The pre-recession years also saw large portions of the developed-world population spend freely and save little, while the recession diminished whatever wealth they had accumulated. With fewer retirees therefore expected to get a guaranteed income throughout their retirement or to be able to rely on saved wealth, a greater burden has and will continue to fall on the state. It has become apparent that more reforms are needed to provide adequate and sustainable retirements.

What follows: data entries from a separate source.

(* ===== verification/NetDhcp.v ===== *)
(** * kernel/net.c: the IPv4 configuration and the DHCP client *)

From S2P Require Import Prelude TcpSegment NetState NetBytes NetSend.

(** ** The configuration *)

Definition net_dns_cache_clear (stack : net_stack) : net_stack := set_dns_cache zero_cache stack.

Definition net_configure_ipv4 (config : net_ipv4_config) (stack : net_stack) : net_stack :=
  let network_changed :=
    negb (address (ipv4 stack) =? address config) || negb (netmask (ipv4 stack) =? netmask config) ||
    negb (gateway (ipv4 stack) =? gateway config) in
  let resolver_changed := negb (dns_server (ipv4 stack) =? dns_server config) in
  let stack := set_ipv4 config stack in
  let stack := if network_changed
               then upd_pending_ipv4 (set_pending_valid false) (set_arp zero_arp stack) else stack in
  if network_changed || resolver_changed then net_dns_cache_clear stack else stack.

Definition net_clear_ipv4 (stack : net_stack) : net_stack :=
  let stack := net_dns_cache_clear
    (upd_pending_ipv4 (set_pending_valid false) (set_arp zero_arp (set_ipv4 zero_config stack))) in
  if bool_decide (dns_state (dns stack) = NET_DNS_PENDING)
  then upd_dns (set_dns_state NET_DNS_TIMED_OUT) stack else stack.

Definition net_is_configured (stack : net_stack) : bool := ipv4_is_usable_unicast (address (ipv4 stack)).
Definition net_get_ipv4_config (stack : net_stack) : net_ipv4_config := ipv4 stack.
Definition net_local_ip (stack : net_stack) : Z := address (ipv4 stack).
Definition net_gateway_ip (stack : net_stack) : Z := gateway (ipv4 stack).
Definition net_dns_ip (stack : net_stack) : Z := dns_server (ipv4 stack).
Definition net_now_ms (stack : net_stack) : Z := current_time_ms stack.

(** ** Building a message *)

Definition dhcp_reset_offer (c : net_dhcp_client) : net_dhcp_client :=
  set_rebind_seconds 0 (set_renewal_seconds 0 (set_lease_seconds 0 (set_offered_dns 0
    (set_offered_gateway 0 (set_offered_netmask 0 (set_server_ip 0 (set_offered_ip 0 c))))))).

(** The packet and the next offset, 0 when the option does not fit. *)
Definition dhcp_append_option (packet : list Z) (offset capacity option : Z) (value : list Z)
    : Datatypes.option (list Z * Z) :=
  if (capacity <? offset) || (capacity - offset <? size value + 2) then Some (packet, 0)
  else
    packet ← put packet offset [option; size value];
    packet ← put packet (offset + 2) value;
    Some (packet, offset + 2 + size value).

(** A sequence of options; [Some None] when one does not fit. *)
Fixpoint dhcp_append_options (packet : list Z) (offset : Z) (options : list (Z * list Z))
    : option (option (list Z * Z)) :=
  match options with
  | [] => Some (Some (packet, offset))
  | (code, value) :: rest =>
      r ← dhcp_append_option packet offset (size packet) code value;
      if r.2 =? 0 then Some None else dhcp_append_options r.1 r.2 rest
  end.

(** [dhcp_append_u32_option] encodes its value. *)
Definition dhcp_u32_option (option value : Z) : Z * list Z := (option, write_u32_be value).

Definition dhcp_retry_delay (attempts : Z) : Z :=
  let shift := if 4 <? attempts then 4 else attempts in u64 (Z.shiftl DHCP_RETRY_BASE_MS shift).

Definition dhcp_message_options (stack : net_stack) (message_type : Z) (using_active_lease : bool)
    : list (Z * list Z) :=
  [(DHCP_OPTION_MESSAGE_TYPE, [message_type]); (DHCP_OPTION_CLIENT_IDENTIFIER, 1 :: mac stack)] ++
  (if (message_type =? DHCP_MESSAGE_REQUEST) && negb using_active_lease then
     [dhcp_u32_option DHCP_OPTION_REQUESTED_IP (offered_ip (dhcp stack))] ++
     (if negb (bool_decide (dhcp_state (dhcp stack) = NET_DHCP_REBINDING)) && negb (server_ip (dhcp stack) =? 0)
      then [dhcp_u32_option DHCP_OPTION_SERVER_IDENTIFIER (server_ip (dhcp stack))] else [])
   else []) ++
  [(DHCP_OPTION_PARAMETER_REQUEST,
      [DHCP_OPTION_SUBNET_MASK; DHCP_OPTION_ROUTER; DHCP_OPTION_DNS; DHCP_OPTION_LEASE_TIME;
       DHCP_OPTION_RENEWAL_TIME; DHCP_OPTION_REBIND_TIME]);
   (DHCP_OPTION_MAXIMUM_SIZE, write_u16_be DHCP_PACKET_CAPACITY)].

(** The part of [dhcp_send_message] before the datagram is sent: the bytes to
    send, [Some None] where it returns false. *)
Definition dhcp_message (stack : net_stack) (message_type : Z) (using_active_lease : bool)
    : option (option (list Z)) :=
  packet ← put (zeros DHCP_PACKET_CAPACITY) 0 [1; 1; NET_ETHERNET_ADDRESS_SIZE];
  packet ← put packet 4 (write_u32_be (dhcp_transaction_id (dhcp stack)));
  packet ← (if using_active_lease then put packet 12 (write_u32_be (address (ipv4 stack))) else Some packet);
  packet ← (if negb using_active_lease || bool_decide (dhcp_state (dhcp stack) = NET_DHCP_REBINDING)
            then put packet 10 (write_u16_be 0x8000) else Some packet);
  packet ← put packet 28 (mac stack);
  packet ← put packet 236 (write_u32_be DHCP_MAGIC_COOKIE);
  r ← dhcp_append_options packet DHCP_FIXED_SIZE (dhcp_message_options stack message_type using_active_lease);
  match r with
  | None => Some None
  | Some (packet, offset) =>
      if size packet <=? offset then Some None
      else
        packet ← put packet offset [DHCP_OPTION_END];
        packet ← sub packet 0 (offset + 1);
        Some (Some packet)
  end.

(** ** Parsing the options *)

Definition no_options : dhcp_options := DhcpOptions None None None None None None None None.

(** The body of the [switch]: an option of a fixed length, or of at least four
    bytes, and the first of its kind. *)
Definition store_option (fits : bool) (seen : option Z) (value : option Z)
    (set : option Z -> dhcp_options -> dhcp_options) (options : dhcp_options) : option dhcp_options :=
  if fits && bool_decide (seen = None) then v ← value; Some (set (Some v) options) else Some options.

Definition parse_dhcp_option (options : dhcp_options) (packet : list Z) (code n offset : Z) : option dhcp_options :=
  let word := read_u32_be packet offset in
  if code =? DHCP_OPTION_MESSAGE_TYPE then
    store_option (n =? 1) (opt_message_type options) (rd packet offset) set_opt_message_type options
  else if code =? DHCP_OPTION_SUBNET_MASK then
    store_option (n =? 4) (opt_subnet_mask options) word set_opt_subnet_mask options
  else if code =? DHCP_OPTION_ROUTER then
    store_option (4 <=? n) (opt_router options) word set_opt_router options
  else if code =? DHCP_OPTION_DNS then
    store_option (4 <=? n) (opt_dns options) word set_opt_dns options
  else if code =? DHCP_OPTION_SERVER_IDENTIFIER then
    store_option (n =? 4) (opt_server_identifier options) word set_opt_server_identifier options
  else if code =? DHCP_OPTION_LEASE_TIME then
    store_option (n =? 4) (opt_lease_time options) word set_opt_lease_time options
  else if code =? DHCP_OPTION_RENEWAL_TIME then
    store_option (n =? 4) (opt_renewal_time options) word set_opt_renewal_time options
  else if code =? DHCP_OPTION_REBIND_TIME then
    store_option (n =? 4) (opt_rebind_time options) word set_opt_rebind_time options
  else Some options.

(** The loop; every round advances [offset], so the number of bytes is fuel enough.
    [Some None] is the result false. *)
Fixpoint parse_dhcp_loop (fuel : nat) (packet : list Z) (offset : Z) (options : dhcp_options)
    : option (option dhcp_options) :=
  match fuel with
  | O => None
  | S fuel' =>
      if size packet <=? offset then Some None
      else
        code ← rd packet offset;
        if code =? DHCP_OPTION_PAD then parse_dhcp_loop fuel' packet (offset + 1) options
        else if code =? DHCP_OPTION_END then
          Some (if bool_decide (is_Some (opt_message_type options)) then Some options else None)
        else if size packet <=? offset + 1 then Some None
        else
          n ← rd packet (offset + 1);
          if size packet - (offset + 2) <? n then Some None
          else
            options ← parse_dhcp_option options packet code n (offset + 2);
            parse_dhcp_loop fuel' packet (offset + 2 + n) options
  end.

Definition parse_dhcp_options (packet : list Z) : option (option dhcp_options) :=
  if size packet <? DHCP_FIXED_SIZE then Some None
  else
    cookie ← read_u32_be packet 236;
    if negb (cookie =? DHCP_MAGIC_COOKIE) then Some None
    else parse_dhcp_loop (S (length packet)) packet DHCP_FIXED_SIZE no_options.

(** ** The client *)

(** The guard of [dhcp_receive]. *)
Definition dhcp_reply_matches (stack : net_stack) (packet : list Z) : option bool :=
  if bool_decide (dhcp_state (dhcp stack) = NET_DHCP_OFF) || (size packet <? DHCP_FIXED_SIZE) then Some false
  else
    op ← rd packet 0; hardware ← rd packet 1; hardware_size ← rd packet 2;
    xid ← read_u32_be packet 4;
    hardware_address ← sub packet 28 NET_ETHERNET_ADDRESS_SIZE;
    Some ((op =? 2) && (hardware =? 1) && (hardware_size =? NET_ETHERNET_ADDRESS_SIZE) &&
          (xid =? dhcp_transaction_id (dhcp stack)) && bytes_equal hardware_address (mac stack)).

Definition is_renewing (c : net_dhcp_client) : bool :=
  bool_decide (dhcp_state c = NET_DHCP_REQUESTING) || bool_decide (dhcp_state c = NET_DHCP_RENEWING) ||
  bool_decide (dhcp_state c = NET_DHCP_REBINDING).

Definition lease_times (options : dhcp_options) (c : net_dhcp_client) : net_dhcp_client :=
  set_rebind_seconds (default (u32 (u64 (lease_seconds c * 7) / 8)) (opt_rebind_time options))
    (set_renewal_seconds (default (lease_seconds c / 2) (opt_renewal_time options)) c).

Definition accept_offer (options : dhcp_options) (ip server : Z) (c : net_dhcp_client) : net_dhcp_client :=
  let c := set_offered_dns (default 0 (opt_dns options)) (set_offered_gateway (default 0 (opt_router options))
    (set_offered_netmask (default 0 (opt_subnet_mask options)) (set_server_ip server (set_offered_ip ip c)))) in
  let c := set_lease_seconds (default DHCP_DEFAULT_LEASE_SECONDS (opt_lease_time options)) c in
  set_dhcp_attempts 0 (set_dhcp_state NET_DHCP_REQUESTING (lease_times options c)).

(** The address an acknowledgement assigns: the one it names, else the current, else the offered one. *)
Definition ack_address (stack : net_stack) (named : Z) : Z :=
  let ip := if ipv4_is_usable_unicast named then named else address (ipv4 stack) in
  if negb (ipv4_is_usable_unicast ip) then offered_ip (dhcp stack) else ip.

Definition ack_configuration (options : dhcp_options) (c : net_dhcp_client) (ip : Z) : net_ipv4_config :=
  let mask := default (offered_netmask c) (opt_subnet_mask options) in
  let router := default (offered_gateway c) (opt_router options) in
  let resolver := default (offered_dns c) (opt_dns options) in
  NetIpv4Config ip (if ipv4_netmask_is_valid mask then mask else NET_IPV4 255 255 255 0)
    (if ipv4_is_usable_unicast router then router else 0) (if ipv4_is_usable_unicast resolver then resolver else 0).

(** The server and the lease of an acknowledgement. *)
Definition ack_lease (options : dhcp_options) (server : Z) (c : net_dhcp_client) : net_dhcp_client :=
  set_lease_seconds
    (default (if negb (lease_seconds c =? 0) then lease_seconds c else DHCP_DEFAULT_LEASE_SECONDS) (opt_lease_time options))
    (set_server_ip (if ipv4_is_usable_unicast server then server else server_ip c) c).

(** Its times, corrected where the server's are out of order. *)
Definition ack_times (options : dhcp_options) (c : net_dhcp_client) : net_dhcp_client :=
  let c := lease_times options c in
  let c := if lease_seconds c <=? renewal_seconds c then set_renewal_seconds (lease_seconds c / 2) c else c in
  if (rebind_seconds c <=? renewal_seconds c) || (lease_seconds c <=? rebind_seconds c)
  then set_rebind_seconds (u32 (u64 (lease_seconds c * 7) / 8)) c else c.

Definition bind_lease (now : Z) (c : net_dhcp_client) : net_dhcp_client :=
  set_dhcp_attempts 0
    (set_dhcp_next_action_ms (saturating_add_u64 now (seconds_to_ms (renewal_seconds c)))
      (set_lease_started_ms now (set_dhcp_state NET_DHCP_BOUND c))).

(** The default transaction id: FNV over the hardware address, then the clock. *)
Definition default_transaction_id (stack : net_stack) : Z :=
  let hash := fold_left (fun h b => u32 (Z.lxor h b * 16777619)) (mac stack) 2166136261 in
  let h := Z.lxor hash (u32 (current_time_ms stack)) in
  if h =? 0 then 1 else h.

Section dhcp.
  Context {W : Type} (E : net_env W).

Definition dhcp_send_message (message_type : Z) (using_active_lease : bool) : NM W bool :=
  s ← gets (fun s => s);
  built ← lift (dhcp_message s message_type using_active_lease);
  match built return NM W bool with
  | None => mret false
  | Some packet =>
      let destination_ip :=
        if bool_decide (dhcp_state (dhcp s) = NET_DHCP_RENEWING) && negb (server_ip (dhcp s) =? 0)
        then server_ip (dhcp s) else UINT32_MAX in
      result ← net_udp_send E destination_ip DHCP_SERVER_PORT DHCP_CLIENT_PORT packet;
      mods (upd_dhcp (fun c => set_dhcp_attempts (u32 (dhcp_attempts c + 1)) c));;
      mods (fun s => upd_dhcp (fun c => set_dhcp_next_action_ms
        (saturating_add_u64 (current_time_ms s) (dhcp_retry_delay (u32 (dhcp_attempts c - 1)))) c) s);;
      mret (negb (bool_decide (result = NET_SEND_FAILED)))
  end.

Certain countries have acted to fill the gap between mandated schemes and required retirement income by adding or bolstering voluntary pension schemes, tax-free savings accounts and changing tax regulations to encourage retirement saving. The problem with these initiatives is that individuals do not take advantage of them because of lack of will, lack of understanding or lack of income to do so. Individual intertemporal substitution is low as, behaviourally, present consumption is preferred to future consumption. Others have acted by expanding private pension schemes and increasing contribution rates to ensure retirement income adequacy. Greater diversification of pension options though will need to be encouraged to ensure coverage and adequacy.

Despite these early reforms, many OECD individuals are left with basic mandated pension schemes and/or government benefits as their only source of retirement income. At present, governments provide 59% of retiree income on average. As projected pension expenditures are expected to increase from the present 8.4% of GDP to 11.4% of GDP in 2050, more reform will be needed to ensure sustainability.[ii] Should retirement savings and pension plans be inadequate, greater societal contribution will be needed. This has already led to intergenerational as well as private vs. public sector tensions for some jurisdictions. Individuals increasingly question why they should subsidise pension benefits that they themselves do not or will not enjoy.

Societies will need to make tough decisions to ensure this shortfall is tackled. They must accept that demographics have changed and therefore that what societies can afford has changed as well. Burdening or depending on the next generation will not work, either financially or demographically. Adequate income must be ensured as lack of income in retirement will lead not only to an increase old age poverty but could result in ’ageing recessions’ further aggravating funding problems. This is a policy problem that societies will need to address collectively because they are better equipped to act together than individually.

References

[i] http://www.un.org/en/development/desa/population/publications/pdf/ageing/WorldPopulationAgeing2013.pdf

[ii] OECD (2011), Pensions at a Glance 2011: Retirement-income Systems in OECD and G20 Countries, OECD Publishing.
http://dx.doi.org/10.1787/pension_glance-2011-en

 

The views expressed within this article are those of the author and do not represent the views of the ESSA Committee or the Society's sponsors. Use of any content from this article should clearly attribute the work to the author and not to ESSA or its sponsors.